- **WHAT IS BEING ASKED**:
Wherever "left" occurs in the entries, copy the line that holds it.
++++ MATERIAL FOR THIS EXERCISE ++++
Lemma got_local j y : local_ok t j y ->
  t_nodes t !! j = Some y -> local_ok got j (if decide (j = p) then set_l_tree (tree_add t i b (l_tree x)) x else y).
Proof.
  intros [Lk Lc Lb Lo Li] Hj. assert (Hold : forall k, k ∈ l_tree y -> exists z, t_nodes got !! k = Some z /\ l_parent z = Some j /\ ch_deleted (l_chain z) = false).
  { intros k Hk. destruct (Lk k Hk) as (z & Hz & A & B). rewrite (got_old k z Hz). eexists. split; [reflexivity|].
    destruct (decide (k = p)) as [->|]; [|auto]. rewrite Hp in Hz. injection Hz as <-. auto. }
  destruct (decide (j = p)) as [->|Hne].
  - rewrite Hp in Hj. injection Hj as <-. destruct got_tree as (_ & _ & _ & _ & _ & Hc). constructor.
    + intros k Hk. cbn in Hk. apply got_parent_tree in Hk as [->|Hk]; [|exact (Hold k Hk)].
      rewrite got_new. eexists. split; [reflexivity|]. auto.
    + exact Hc.
    + exact Lb.
    + exact got_coherent.
    + rewrite got_entries. exact Li.
  - pose proof (tree_fresh j y Hj) as Hi. constructor; try assumption.
    + rewrite got_chains by exact Hi. exact Lc.
    + rewrite got_chains by exact Hi. exact Lo.
    + unfold entries. rewrite got_chains by exact Hi. exact Li.
Qed.

Lemma get_loads : loads t got.
Proof.
  apply loads_intro.
  - intros _ j Hj. cbn in Hj. destruct (Hfresh j ltac:(lia)) as [H1 H2]. split.
    + cbn. rewrite lookup_insert_ne by congruence. rewrite lookup_insert_ne by lia. exact H1.
    + intros q y Hq. cbn in Hq. destruct (decide (p = q)) as [<-|Hpq].
      * rewrite lookup_insert_eq in Hq. injection Hq as <-. cbn. rewrite got_parent_tree. intros [->|Hj']; [lia|exact (H2 p x Hp Hj')].
      * rewrite lookup_insert_ne in Hq by exact Hpq. destruct (decide (i = q)) as [<-|Hiq].
        -- rewrite lookup_insert_eq in Hq. injection Hq as <-. apply not_elem_of_nil.
        -- rewrite lookup_insert_ne in Hq by exact Hiq. exact (H2 q y Hq).
  - intros j y Hj Hy. cbn in Hy. destruct (decide (p = j)) as [<-|Hpj]; [congruence|]. rewrite lookup_insert_ne in Hy by exact Hpj.
    destruct (decide (i = j)) as [<-|Hij]; [rewrite lookup_insert_eq in Hy; injection Hy as <-; reflexivity|].
    rewrite lookup_insert_ne in Hy by exact Hij. congruence.
  - intros j y Hj. eexists. split; [exact (got_old j y Hj)|]. pose proof (got_local j y) as Hl.
    destruct (decide (j = p)) as [->|Hne].
    + rewrite Hp in Hj. injection Hj as <-. do 5 (split; [reflexivity|]). split; [exact got_entries|].
      split; [intros k Hk; apply got_parent_tree; auto|]. split; [|auto]. intros b' Hb' Hty.
      destruct got_child as (C1 & C2 & C3). destruct (decide (b' = b)) as [->|Hbb]; [right|left; exact (C3 b' Hbb)].
      split; [exact C1|]. exists i. split; [exact C2|]. split; intros d; [exact (loaded_walk got i p b d got_new Hty)|].
      exact (loaded_wf got i p b d got_new Hty).
    + pose proof (tree_fresh j y Hj) as Hi. do 5 (split; [reflexivity|]).
      split; [unfold entries; rewrite got_chains by exact Hi; reflexivity|]. split; [auto|]. split; [|auto].
      intros b' _ _. left. apply child_with_ext; [reflexivity|]. intros k Hk. apply got_chain. congruence.
Qed.
End get.

(** * Items lie inside the blocks they are under *)

Lemma inside_refl b : key_ok b -> inside b b.
Proof. intros H. pose proof (key_last_range b H) as [_ Hr]. split; lia. Qed.
Lemma inside_trans a b c : inside a b -> inside b c -> inside a c.
Proof. intros (A1 & A2 & A3) (B1 & B2 & B3). repeat split; lia. Qed.

Lemma elem_of_flat_map {A B} (f : A -> list B) (l : list A) y : y ∈ flat_map f l <-> exists x, x ∈ l /\ y ∈ f x.
Proof. rewrite list_elem_of_In, in_flat_map. split; intros (x & H1 & H2); exists x; rewrite !list_elem_of_In in *; auto. Qed.

Lemma mwalk_inside d : forall b, key_ok b -> mwf d b -> forall it, it ∈ mwalk d b -> inside b (item_bref it).
Proof.
  induction d as [|d IH]; intros b Hk; [intros []|]. cbn [mwf mwalk]. intros H it.
  destruct (Z.eqb_spec (ld_error (media b)) 0) as [He|He].
  - destruct (H He) as [[_ [Hke _]] Hb]. rewrite Forall_forall in Hke.
    intros (b' & Hb' & Hit)%elem_of_flat_map. destruct (Hb b' Hb') as [Hin Hm]. specialize (Hke b' Hb').
    destruct (is_node_type b') eqn:Hty.
    + apply elem_of_cons in Hit as [->|Hit]; [exact Hin|]. exact (inside_trans _ _ _ Hin (IH b' Hke (Hm eq_refl) it Hit)).
    + apply list_elem_of_singleton in Hit as ->. exact Hin.
  - intros ->%list_elem_of_singleton. exact (inside_refl b Hk).
Qed.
++++
- **SOLUTION BELOW**:
      destruct got_child as (C1 & C2 & C3). destruct (decide (b' = b)) as [->|Hbb]; [right|left; exact (C3 b' Hbb)].
      intros b' _ _. left. apply child_with_ext; [reflexivity|]. intros k Hk. apply got_chain. congruence.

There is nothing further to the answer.